I was testing my latest builds (using JUCE 5.3.2), and saw my host (Cubase 10) crash when I closed my project, without quitting Cubase, and with my plugin still open. The crash log shows this:
I don’t recall seeing this before, and don’t know of any changes that I have made that are related to the timer. My processor and editor classes both derive publicly from Timer, so they should destroy themselves normally, shouldn’t they? Is there something I need to do in my classes’ destructors to prevent the timers from firing and leading to this crash? Do I have to loop until the timer callbacks exit (checking a member flag that I set on entry and reset on exit to the timer callbacks)?
EDIT: I added stopTimer() calls at the start of my destructors, and also added guards around the code in the timer callbacks to ensure they aren’t re-entered, and even added a loop in the destructor to make sure the timer callbacks had finished before proceeding with the destructor code, but none of those helps. I still get JUCE Time crashes when closing my project in Cubase 10 with my plugin open.

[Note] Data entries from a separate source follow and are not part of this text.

(** C7 (division by zero): on canonical values, with enough fuel for the
    quotient digits, [/] and [%] throw the division-by-zero [runtime_error]
    exactly when the divisor is the zero value; for a non-zero divisor a
    smaller dividend gives zero and an equal dividend gives one. *)
Theorem division_by_zero (fuel : nat) (a b : BigInt) :
  (10 <= fuel)%nat -> canonical a -> canonical b ->
  (b = BigInt_ull 0 <->
   exists e, op_div fuel a b = Throw e /\ kind_of e = Some DivisionByZero)
  /\ (b = BigInt_ull 0 <->
      exists e, op_mod fuel a b = Throw e /\ kind_of e = Some DivisionByZero)
  /\ (b <> BigInt_ull 0 -> op_lt a b = true -> op_div fuel a b = Ok (BigInt_ull 0))
  /\ (b <> BigInt_ull 0 -> op_eq a b = true -> op_div fuel a b = Ok (BigInt_ull 1)).
Proof.
  intros Hf Ha Hb.
  assert (Hz : b = BigInt_ull 0 <-> Z_of b = 0).
  { split; [intros ->; reflexivity|].
    intros E. apply canonical_inj; auto using zero_canonical. }
  destruct (Z.eq_dec (Z_of b) 0) as [E|N].
  - assert (Hb0 : b = BigInt_ull 0) by (apply Hz, E). subst b.
    unfold op_div, op_div_assign, op_mod. cbn [is_zero BigInt_ull digits ull_loop].
    cbn. repeat split; try (intros _; eexists; split; reflexivity); congruence.
  - assert (Hnb : b <> BigInt_ull 0) by (rewrite Hz; exact N).
    destruct (op_div_ok fuel a b Hf Ha Hb N) as (q & Eq & Hq & Vq).
    destruct (op_mod_ok fuel a b Hf Ha Hb N) as (r & Er & Hr & Vr).
    rewrite Er.
    pose proof (canonical_nonneg a Ha). pose proof (canonical_nonneg b Hb).
    repeat split; try contradiction; try (intros (e & He & _); congruence).
    + intros _ L. rewrite op_lt_value in L by assumption. apply Z.ltb_lt in L.
      rewrite Eq. f_equal. apply canonical_inj; auto using zero_canonical.
      rewrite Vq, Z.div_small by lia. reflexivity.
    + intros _ L. rewrite op_eq_value in L by assumption. apply Z.eqb_eq in L.
      rewrite Eq. f_equal. apply canonical_inj; auto using one_canonical.
      rewrite Vq, L, Z.div_same by lia. reflexivity.
Qed.

Lemma division_by_zero_witness :
  (BigInt_ull 0 = BigInt_ull 0 <->
   exists e, op_div 10 (BigInt_ull 7) (BigInt_ull 0) = Throw e
             /\ kind_of e = Some DivisionByZero)
  /\ (BigInt_ull 0 = BigInt_ull 0 <->
      exists e, op_mod 10 (BigInt_ull 7) (BigInt_ull 0) = Throw e
                /\ kind_of e = Some DivisionByZero)
  /\ (BigInt_ull 0 <> BigInt_ull 0 -> op_lt (BigInt_ull 7) (BigInt_ull 0) = true ->
      op_div 10 (BigInt_ull 7) (BigInt_ull 0) = Ok (BigInt_ull 0))
  /\ (BigInt_ull 0 <> BigInt_ull 0 -> op_eq (BigInt_ull 7) (BigInt_ull 0) = true ->
      op_div 10 (BigInt_ull 7) (BigInt_ull 0) = Ok (BigInt_ull 1)).
Proof.
  apply (division_by_zero 10 (BigInt_ull 7) (BigInt_ull 0)); [lia | reflexivity | reflexivity].
Defined.

(** C8, as the code has it (factorial and Catalan numbers): for a native
    [k] with [0 <= k < INT_MAX], [factorial k] is the product of 1..k; for a
    native [n >= 0] whose double is a native [int], [catalan n] is the
    quotient of [factorial (2 * n)] by [factorial (n + 1) * factorial n]; for
    a negative [m] both throw [invalid_argument]. *)
Theorem factorial_catalan_in_range (fuel : nat) (k n m : Z) :
  0 <= k < INT_MAX -> k < Z.of_nat fuel ->
  0 <= n -> 2 * n <= INT_MAX -> 2 * n + 10 <= Z.of_nat fuel ->
  m < 0 ->
  (exists r, factorial fuel k = Ok r /\ canonical r /\ Z_of r = product_1_to k)
  /\ (exists num f1 f0 r,
        factorial fuel (2 * n) = Ok num /\ factorial fuel (n + 1) = Ok f1
        /\ factorial fuel n = Ok f0
        /\ op_div fuel num (op_mul f1 f0) = Ok r
        /\ catalan fuel n = Ok r /\ canonical r
        /\ Z_of r = product_1_to (2 * n) / (product_1_to (n + 1) * product_1_to n))
  /\ (exists e, factorial fuel m = Throw e /\ kind_of e = Some InvalidArgument)
  /\ (exists e, catalan fuel m = Throw e /\ kind_of e = Some InvalidArgument).
Proof.
  intros Hk Hkf Hn Hmax Hnf Hm. split; [|split; [|split]].
  - apply factorial_ok; assumption.
  - apply catalan_ok; assumption.
  - rewrite factorial_negative by exact Hm. eexists. split; reflexivity.
  - rewrite catalan_negative by exact Hm. eexists. split; reflexivity.
Qed.

Lemma factorial_catalan_in_range_witness :
  (exists r, factorial 20 5 = Ok r /\ canonical r /\ Z_of r = product_1_to 5)
  /\ (exists num f1 f0 r,
        factorial 20 (2 * 4) = Ok num /\ factorial 20 (4 + 1) = Ok f1
        /\ factorial 20 4 = Ok f0
        /\ op_div 20 num (op_mul f1 f0) = Ok r
        /\ catalan 20 4 = Ok r /\ canonical r
        /\ Z_of r = product_1_to (2 * 4) / (product_1_to (4 + 1) * product_1_to 4))
  /\ (exists e, factorial 20 (-1) = Throw e /\ kind_of e = Some InvalidArgument)
  /\ (exists e, catalan 20 (-1) = Throw e /\ kind_of e = Some InvalidArgument).
Proof.
  apply (factorial_catalan_in_range 20 5 4 (-1)); unfold INT_MAX; lia.
Defined.

(** C8 as stated fails: 1073741824 is a non-negative native [int], but its
    double is not an [int]; [2 * n] wraps to a negative number and
    [catalan] throws out of [factorial]. *)
Lemma catalan_int_overflow :
  0 <= 1073741824 <= INT_MAX
  /\ (forall fuel, catalan fuel 1073741824
                   = Throw (invalid_argument "Negative factorial"))
  /\ ~ (exists fuel r,
          catalan fuel 1073741824 = Ok r
          /\ Z_of r = product_1_to (2 * 1073741824)
                      / (product_1_to (1073741824 + 1) * product_1_to 1073741824)).
Proof.
  assert (H : forall fuel, catalan fuel 1073741824
                           = Throw (invalid_argument "Negative factorial")).
  { intros fuel. unfold catalan.
    change (1073741824 <? 0) with false. cbv iota.
    change (int_wrap (2 * 1073741824)) with (-2147483648).
    rewrite factorial_negative by lia. reflexivity. }
  split; [unfold INT_MAX; lia|]. split; [exact H|].
  intros (fuel & r & E & _). rewrite H in E. discriminate.
Qed.

(** C9 (construction from a native integer): for an [unsigned long long]
    [x], the value constructed from [x] is rendered to the decimal text of
    [x]; the value constructed from zero is the single digit 0. *)
Theorem construct_render (x : Z) :
  in_ull x ->
  render (BigInt_ull x) = decimal_string x
  /\ digits (BigInt_ull 0) = [0].
Proof.
  intros Hx. split; [|reflexivity].
  rewrite render_canonical by (apply BigInt_ull_canonical, Hx).
  rewrite BigInt_ull_value by exact Hx. reflexivity.
Qed.

Lemma construct_render_witness :
  render (BigInt_ull 18446744073709551615) = decimal_string 18446744073709551615
  /\ digits (BigInt_ull 0) = [0].
Proof.
  apply (construct_render 18446744073709551615).
  unfold in_ull, ULLONG_MAX. lia.
Defined.

(** C10 (Fibonacci of a negative argument): for a negative native [n],
    [fibonacci n] returns the value one and throws nothing, where
    [factorial n] and [catalan n] throw [invalid_argument]. *)
Theorem fibonacci_negative_is_one (fuel : nat) (n : Z) :
  in_int n -> n < 0 -> (0 < fuel)%nat ->
  fibonacci fuel n = Ok (BigInt_ull 1)
  /\ Z_of (BigInt_ull 1) = 1
  /\ factorial fuel n = Throw (invalid_argument "Negative factorial")
  /\ catalan fuel n = Throw (invalid_argument "Negative Catalan number").
Proof.
  intros _ Hn Hf. split; [apply fibonacci_negative; assumption|].
  split; [reflexivity|].
  split; [apply factorial_negative|apply catalan_negative]; exact Hn.
Qed.

Lemma fibonacci_negative_is_one_witness :
  fibonacci 1 (-3) = Ok (BigInt_ull 1)
  /\ Z_of (BigInt_ull 1) = 1
  /\ factorial 1 (-3) = Throw (invalid_argument "Negative factorial")
  /\ catalan 1 (-3) = Throw (invalid_argument "Negative Catalan number").
Proof.
  apply (fibonacci_negative_is_one 1 (-3));
    [unfold in_int, INT_MIN, INT_MAX; lia | lia | lia].
Defined.

(** The canonical-form invariant where it does hold: the constructor from a
    native integer, the string constructor on every text it accepts that
    has a character other than '0', and the arithmetic on canonical
    values. *)
Theorem canonical_form_preserved (fuel : nat) (a b : BigInt) :
  canonical a -> canonical b ->
  (forall x, in_ull x -> canonical (BigInt_ull x))
  /\ (forall s v, BigInt_str s = Ok v -> v <> mkBigInt [48] -> canonical v)
  /\ canonical (op_add a b)
  /\ (forall c, op_sub a b = Ok c -> canonical c)
  /\ canonical (op_mul a b)
  /\ (forall q, (10 <= fuel)%nat -> op_div fuel a b = Ok q -> canonical q)
  /\ (forall r, (10 <= fuel)%nat -> op_mod fuel a b = Ok r -> canonical r)
  /\ (forall p, Z_of b < Z.of_nat fuel -> pow fuel a b = Ok p -> canonical p)
  /\ (forall r, Z_of a + 12 <= Z.of_nat fuel -> sqrt fuel a = Ok r -> canonical r).
Proof.
  intros Ha Hb.
  pose proof (canonical_nonneg a Ha) as Ha0.
  pose proof (canonical_nonneg b Hb) as Hb0.
  repeat split.
  - apply BigInt_ull_canonical.
  - intros s v E N. destruct (BigInt_str_cases s v E); [assumption|contradiction].
  - apply op_add_spec; assumption.
  - intros c E. destruct (Z.le_gt_cases (Z_of b) (Z_of a)) as [L|G].
    + destruct (op_sub_ok a b Ha Hb L) as (c' & E' & Hc & _). congruence.
    + unfold op_sub in E. rewrite op_sub_assign_throw in E; [discriminate|].
      rewrite op_lt_value by assumption. apply Z.ltb_lt. exact G.
  - apply op_mul_spec; assumption.
  - intros q Hf E. destruct (Z.eq_dec (Z_of b) 0) as [Z0|N0].
    + unfold op_div, op_div_assign in E.
      rewrite is_zero_value, Z0 in E by assumption. discriminate.
    + destruct (op_div_ok fuel a b Hf Ha Hb N0) as (q' & E' & Hq & _). congruence.
  - intros r Hf E. destruct (Z.eq_dec (Z_of b) 0) as [Z0|N0].
    + unfold op_mod in E. rewrite is_zero_value, Z0 in E by assumption. discriminate.
    + destruct (op_mod_ok fuel a b Hf Ha Hb N0) as (r' & E' & Hr & _). congruence.
  - intros p Hf E. rewrite pow_spec in E by assumption. injection E as <-.
    apply k_fold_product_spec. exact Ha.
  - intros r Hf E. destruct (sqrt_spec a Ha fuel Hf) as (r' & E' & Hr & _). congruence.
Qed.

End Properties.

(* ================================================================== *)
(** * The scenarios of the demonstration program                        *)
(* ================================================================== *)

Section Scenarios.

Example scenario_add :
  (a <- BigInt_str "123456789" ;; b <- BigInt_str "987654321" ;;
   Ok (render (op_add a b))) = Ok "1111111110"%string.
Proof. vm_compute. reflexivity. Qed.

Example scenario_sub :
  (a <- BigInt_str "123456789" ;; b <- BigInt_str "987654321" ;;
   c <- op_sub b a ;; Ok (render c)) = Ok "864197532"%string.
Proof. vm_compute. reflexivity. Qed.

Example scenario_mul :
  (a <- BigInt_str "123456789" ;; b <- BigInt_str "987654321" ;;
   Ok (render (op_mul a b))) = Ok "121932631112635269"%string.
Proof. vm_compute. reflexivity. Qed.

Example scenario_div_mod :
  (c <- BigInt_str "100" ;; d <- BigInt_str "3" ;;
   q <- op_div 10 c d ;; r <- op_mod 10 c d ;;
   Ok (render q, render r)) = Ok ("33"%string, "1"%string).
Proof. vm_compute. reflexivity. Qed.

Example scenario_pow :
  (e <- BigInt_str "2" ;; p <- pow 11 e (BigInt_ull 10) ;; Ok (render p))
  = Ok "1024"%string.
Proof. vm_compute. reflexivity. Qed.

Example scenario_sqrt :
  (f <- BigInt_str "1000000" ;; r <- sqrt 40 f ;; Ok (render r)) = Ok "1000"%string.
Proof. vm_compute. reflexivity. Qed.

Example scenario_special :
  (x <- factorial 10 5 ;; y <- fibonacci 10 10 ;; z <- catalan 10 4 ;;
   Ok (render x, render y, render z))
  = Ok ("120"%string, "55"%string, "14"%string).
Proof. vm_compute. reflexivity. Qed.

Example scenario_underflow :
  exists e, op_sub (BigInt_ull 5) (BigInt_ull 12) = Throw e /\ kind_of e = Some Underflow.
Proof. eexists. split; reflexivity. Qed.

Example scenario_invalid_format :
  exists e, BigInt_str "12a3" = Throw e /\ kind_of_parse e = Some InvalidFormat.
Proof. eexists. split; reflexivity. Qed.

End Scenarios.

(* ================================================================== *)
(** * Further properties: representation and order                      *)
(* ================================================================== *)

Section Representation.

(** X1: the constructor from a native integer gives the canonical value
    that denotes the integer. *)
Theorem construct_from_native (x : Z) :
  in_ull x -> canonical (BigInt_ull x) /\ Z_of (BigInt_ull x) = x.
Proof. apply BigInt_ull_spec. Qed.

Lemma construct_from_native_witness :
  canonical (BigInt_ull 9007199254740993)
  /\ Z_of (BigInt_ull 9007199254740993) = 9007199254740993.
Proof.
  apply (construct_from_native 9007199254740993).
  unfold in_ull, ULLONG_MAX. lia.
Defined.

Lemma pop_zeros_idempotent m : pop_zeros (pop_zeros m) = pop_zeros m.
Proof.
  induction m as [|d m IH]; [reflexivity|].
  cbn [pop_zeros]. destruct m as [|e m]; [reflexivity|].
  destruct (Z.eqb_spec d 0) as [->|Hd]; [exact IH|].
  cbn [pop_zeros]. destruct (Z.eqb_spec d 0); [contradiction|reflexivity].
Qed.

(** X6: [remove_leading_zeros] keeps the number and is idempotent on every
    digit string, never empties a string, and turns a non-empty string of
    digits in [0,9] into a canonical value. *)
Theorem remove_leading_zeros_normalises (a : BigInt) :
  digits a <> [] -> Forall is_digit (digits a) ->
  canonical (remove_leading_zeros a)
  /\ Z_of (remove_leading_zeros a) = Z_of a
  /\ remove_leading_zeros (remove_leading_zeros a) = remove_leading_zeros a
  /\ digits (remove_leading_zeros a) <> [].
Proof.
  intros Hne Hd. destruct a as [l]. cbn [digits] in *.
  assert (C : canon (digits (remove_leading_zeros (mkBigInt l))))
    by (apply rlz_canon; assumption).
  split; [apply canonical_canon, C|]. split; [apply rlz_value|].
  split; [|apply C].
  unfold remove_leading_zeros. cbn [digits].
  rewrite rev_involutive, pop_zeros_idempotent. reflexivity.
Qed.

Have you tried attaching the debugger to Cubase while it’s running (not tried it myself but it should be possible, only Pro Tools has problems with debuggers I’ve found…)? That should show you what line is causing the problem
If you’re using Xcode you can select “Edit Scheme” for the VST/VST3 scheme you’re using and then set the executable to the /Applications/Cubase.app bundle. Or if you want to start Cubase first then attach, there’s the “Debug -> Attach To Process” menu
I found it. Not sure exactly how it caused a crash, but running from the command line showed me a bunch of leaked objects stemming from our look&feel-derived class. Turns out we were not calling reset() on that pointer, so it was leaking. Apparently (guessing), this also led to code in it being called somehow when the plugin was being torn down. Now the leak is plugged and the crash is gone. Whew!
You shouldn’t have to call reset(), it is called automatically, when the stack is rolled back.
If you have a unique_ptr, that leaks if you don’t call reset(), that indicates that the stack/object that owns the unique_ptr itself isn’t destroyed.
Calling for JUCE_DECLARE_NON_COPYABLE_AND_LEAK_DETECTOR or JUCE_ADD_LEAK_DETECTOR.
The editor class (derived from AudioProcessorEditor) is the one that owns this pointer. If it’s not being destroyed, then that would be a host bug, right? Or is the processor class supposed to delete it? It is created in createEditor(), but simply returned from that function, not stored as a member in my derived processor class. Is that not correct?
I already have the macro JUCE_DECLARE_NON_COPYABLE_AND_LEAK_DETECTOR(myeditorclass) at the end of my AudioProcessorEditor-derived class. That class, however, is two generations down from AudioProcessorEditor, and the class between then does not have that. Does that class need that also (despite the fact it does not contain any of these std::unique_ptr members)?
However, I just noticed that my view components that are members of my editor (also as std::unique_ptr<>) all set the pointers to nullptr in the destructor, rather than calling reset() on them. Should I be doing that (instead)?
No, indeed. The host owns the editor and is responsible to delete that, especially to do so before the processor is deleted. This is especially crucial, since the processor reference in the editor becomes invalid, once the processor is deleted.
But that means also IMHO, that it seems unlikely, that a host would keep an editor around without the corresponding processor.
That is identical, afaik. There is no need to change that.
I found that this is not fixed by that change. When quitting Cubase (10.0.20.141), it properly destroys the plugin’s editor component. But when simply closing the project, if the plugin window is open, then it crashes after leaking everything related to our LookAndFeel object. (I don’t actually know who created all these leaked objects, but there are many. Our LookAndFeel object is the only one I know the source of.)
When debugging, after stepping through all of those leak assertions, the stack trace gets reduced to just “start” and then the crash, with no indication of any associated C++ code at all.
EDIT: I have reported this to the Steinberg/Yamaha beta team, and am downloading a newer build to see if it fixes the issue.